(** The branch left after pruning below child [n]. *)
Lemma pruned_children a cs n c c' rest pruned :
  length cs = 16%nat -> Forall canon cs -> cs !! n = Some c -> prunes c rest (c', pruned) ->
  let cs' := replicate n MEmpty ++ c' :: drop (S n) cs in
  let removed := concat (map mpt_iter (take n cs)) ++ pruned in
  length cs' = 16%nat /\ Forall canon cs' /\ (removed = [] -> cs' = cs) /\
  concat (map mpt_iter cs) ≡ₚ removed ++ concat (map mpt_iter cs') /\
  forall q, nibbles q -> mpt_get (MBranch a cs') q
    = if lex_lt q (Z.of_nat n :: rest) then None else mpt_get (MBranch a cs) q.
Proof.
  intros Hl Hcs Hc (Hcc & Hsame & Hperm & Hg) cs' removed. cbn [fst snd] in *.
  pose proof (lookup_lt_Some _ _ _ Hc) as Hlt. unfold cs', removed. split_and!.
  - rewrite length_app, length_replicate. simpl. rewrite length_drop. lia.
  - apply Forall_app. split; [by apply Forall_replicate|]. constructor; [done|by apply Forall_drop].
  - intros [Ht Hp]%app_nil. rewrite (Hsame Hp).
    apply iter_nil_replicate in Ht; [|by apply Forall_take].
    rewrite length_take_le in Ht by lia. rewrite <- Ht. by apply take_drop_middle.
  - rewrite <- (take_drop_middle cs n c Hc) at 1. rewrite !map_app, !concat_app. simpl.
    assert (Hr : concat (map mpt_iter (replicate n (MEmpty (T := T) (A := A)))) = [])
      by (clear; by induction n). rewrite Hr. simpl. rewrite Hperm. by rewrite <- !app_assoc.
  - intros [|m q] Hq; [done|]. apply Forall_cons_1 in Hq as [Hm Hq]. unfold nibble in Hm.
    rewrite lex_lt_cons. cbn [mpt_get]. rewrite !pick_child_lookup.
    destruct (Z.ltb_spec m (Z.of_nat n)) as [Hmn|Hmn]; simpl.
    + rewrite lookup_app_l by (rewrite length_replicate; lia). by rewrite lookup_replicate_2 by lia.
    + rewrite lookup_app_r by (rewrite length_replicate; lia). rewrite length_replicate.
      destruct (Z.eqb_spec m (Z.of_nat n)) as [->|Hne]; simpl.
      * rewrite Nat2Z.id, Nat.sub_diag, Hc. by apply Hg.
      * replace (Z.to_nat m - n)%nat with (S (Z.to_nat m - S n)) by lia. simpl.
        rewrite lookup_drop. by replace (S n + (Z.to_nat m - S n))%nat with (Z.to_nat m) by lia.
Qed.
Lemma prune_branch {E} a cs : Forall (prunable (E := E)) cs -> prunable (E := E) (MBranch a cs).
Proof.
  intros IH [|n rest] Ht Hp; cbn [mpt_prune].
  { eexists. split; [reflexivity|]. split; [done|]. split; [done|]. split; [done|].
    intros q _. by rewrite lex_lt_nil. }
  apply canon_branch in Ht as (Hl & Hn & Ha & Hcs).
  apply Forall_cons_1 in Hp as [Hn0 Hrest]. unfold nibble in Hn0.
  destruct (Z.leb_spec 16 n); [lia|]. rewrite pick_child_lookup.
  destruct (lookup_lt_is_Some_2 cs (Z.to_nat n)) as [c Hc]; [lia|]. rewrite Hc.
  destruct (Forall_lookup_1 _ _ _ _ IH Hc rest) as ([c' pruned] & -> & Hpr);
    [by apply (Forall_lookup_1 _ _ _ _ Hcs Hc)|done|].
  cbn [mbind outcome_bind].
  destruct (pruned_children a cs _ c c' rest pruned Hl Hcs Hc Hpr) as (Hl' & Hcs' & Hsame & Hperm & Hg).
  rewrite Z2Nat.id in Hg by lia.
  set (cs' := replicate (Z.to_nat n) MEmpty ++ c' :: drop (S (Z.to_nat n)) cs) in *.
  set (removed := concat (map mpt_iter (take (Z.to_nat n) cs)) ++ pruned) in *.
  clearbody cs' removed.
  destruct (count_filled cs') as [|[|k]] eqn:Hcount.
  - pose proof (count_filled_zero _ Hcount) as Hz. eexists. split; [reflexivity|]. split; [done|].
    split; [intros Hr; rewrite (Hsame Hr) in Hcount; lia|].
    assert (He : concat (map mpt_iter cs') = []) by (clear -Hz; by induction Hz as [|? ? ->]).
    split; [simpl; by rewrite Hperm, He|]. intros q Hq. rewrite <- Hg by done.
    destruct q as [|m q]; [done|]. simpl. rewrite pick_child_lookup.
    destruct (cs' !! Z.to_nat m) as [d|] eqn:Hd; [|done].
    by rewrite (Forall_lookup_1 _ _ _ _ Hz Hd).
  - destruct (single_child a cs' Hl' Hcount Hcs') as (i & d & -> & Hcan & Hx & Hgd & Hit).
    eexists. split; [reflexivity|]. split; [done|].
    split; [intros Hr; rewrite (Hsame Hr) in Hcount; lia|].
    split; [simpl; by rewrite Hperm, Hit|]. intros q Hq. cbn [fst]. by rewrite Hgd, Hg.
  - eexists. split; [reflexivity|].
    assert (Han : match removed with [] => a | _ => children_ann cs' end = children_ann cs')
      by (destruct removed; [by rewrite Hsame|done]).
    rewrite Han. split; [apply canon_branch; split_and!; [done|lia|done..]|].
    split; [intros Hr; by rewrite (Hsame Hr), Ha|]. split; [done|].
    intros q Hq. by apply Hg.
Qed.
Lemma prune_extension {E} a cp c : prunable (E := E) c -> prunable (E := E) (MExtension a cp c).
Proof.
  intros IH [|n rest] Ht Hp; cbn [mpt_prune].
  { eexists. split; [reflexivity|]. split; [done|]. split; [done|]. split; [done|].
    intros q _. by rewrite lex_lt_nil. }
  set (target := n :: rest) in *. clearbody target. pose proof (lex_take cp target) as Htake.
  pose proof Ht as (Hne & Hlen & Hcp & Hcne & Hx & Ha & Hc).
  destruct (lex_cmp cp _).
  - destruct (Htake []) as [rest' ->]. apply nibbles_app in Hp as [_ Hrest]. rewrite drop_app_length.
    destruct (IH rest' Hc Hrest) as ([c' pruned] & -> & Hcc & Hsame & Hperm & Hg).
    cbn [mbind outcome_bind fst snd] in *.
    assert (Hget : forall q, nibbles q -> under cp (mpt_get c') q
              = if lex_lt q (cp ++ rest') then None else under cp (mpt_get c) q).
    { intros q Hq. unfold under. destruct (starts_with cp q) eqn:Hs; [|by destruct (lex_lt _ _)].
      apply starts_with_spec in Hs as [r ->]. rewrite drop_app_length, lex_lt_app.
      apply Hg. by apply nibbles_app in Hq as [_ ?]. }
    assert (Hkeep : c' <> MEmpty -> is_extension c' = false ->
      prunes (MExtension a cp c) (cp ++ rest')
        (MExtension (match pruned with [] => a | _ => node_ann c' end) cp c', pruned)).
    { intros Hc'ne Hc'x. split; [|split; [intros Hr; cbn [snd] in Hr; by rewrite Hr, (Hsame Hr)|]].
      - split_and!; try done; [by rewrite Hc'x|]. destruct pruned; [by rewrite Hsame|done].
      - split; [done|]. intros q Hq. by apply Hget. }
    destruct c' as [|b w|b ds|b cp2 d|b w d]; try (eexists; split; [reflexivity|]; by apply Hkeep).
    + eexists. split; [reflexivity|]. split; [done|].
      split; [intros Hr; by rewrite <- (Hsame Hr) in Hcne|]. split; [done|].
      intros q Hq. cbn [fst mpt_get]. rewrite <- (Hget q Hq). symmetry. by apply under_none.
    + destruct Hcc as (? & ? & ? & ? & ? & ? & ?).
      eexists. split; [reflexivity|]. split.
      { apply extension_canon; [by apply nibbles_app| |done..]. by destruct cp. }
      split; [|split; [by simpl; rewrite iter_extension|]].
      * intros Hr. apply canon_unique; [|done|].
        { apply extension_canon; [by apply nibbles_app| |done..]. by destruct cp. }
        intros q Hq. cbn [fst]. by rewrite get_extension, under_under, <- (Hsame Hr).
      * intros q Hq. cbn [fst]. rewrite get_extension, under_under. by apply Hget.
  - eexists. split; [reflexivity|]. split; [done|].
    split; [by intros Hr; destruct Hcne; apply canon_iter_nil|].
    split; [simpl; by rewrite app_nil_r|].
    intros q Hq. simpl. unfold under. destruct (lex_lt q target) eqn:Hlt; [done|].
    destruct (starts_with cp q) eqn:Hs; [|done]. apply starts_with_spec in Hs as [r ->].
    by rewrite Htake in Hlt.
  - eexists. split; [reflexivity|]. split; [done|]. split; [done|]. split; [done|].
    intros q Hq. simpl. unfold under. destruct (starts_with cp q) eqn:Hs; [|by destruct (lex_lt _ _)].
    apply starts_with_spec in Hs as [r ->]. by rewrite Htake.
Qed.
Lemma prune_spec {E} t : prunable (E := E) t.
Proof.
  induction t as [|a v|a cs IH|a cp c IH|a v c IH] using Node_ind';
    [..|by apply prune_branch|by apply prune_extension|];
    intros [|n rest] Ht Hp; cbn [mpt_prune];
    try (eexists; split; [reflexivity|]; split; [done|]; split; [done|]; split; [done|];
         intros q _; rewrite ?lex_lt_nil; first [done|by destruct (lex_lt _ _)]).
  - eexists. split; [reflexivity|]. split; [done|]. split; [done|]. split; [done|].
    intros [|m q] _; [done|]. simpl. by destruct (lex_lt _ _).
  - destruct Ht as (Hin & Ha & Hc).
    destruct (IH (n :: rest) Hc Hp) as ([c' pruned] & -> & Hcc & Hsame & Hperm & Hg).
    eexists. split; [reflexivity|]. split; [done|]. split; [done|].
    split; [simpl; by rewrite Hperm|]. intros [|m q] Hq; cbn [fst].
    + by rewrite Hg.
    + by apply Hg.
Qed.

────

* TO DO:
Output each line of the listing in which the string "prunable" is found.

* EXERCISE RESULT:
Lemma prune_branch {E} a cs : Forall (prunable (E := E)) cs -> prunable (E := E) (MBranch a cs).
Lemma prune_extension {E} a cp c : prunable (E := E) c -> prunable (E := E) (MExtension a cp c).
Lemma prune_spec {E} t : prunable (E := E) t.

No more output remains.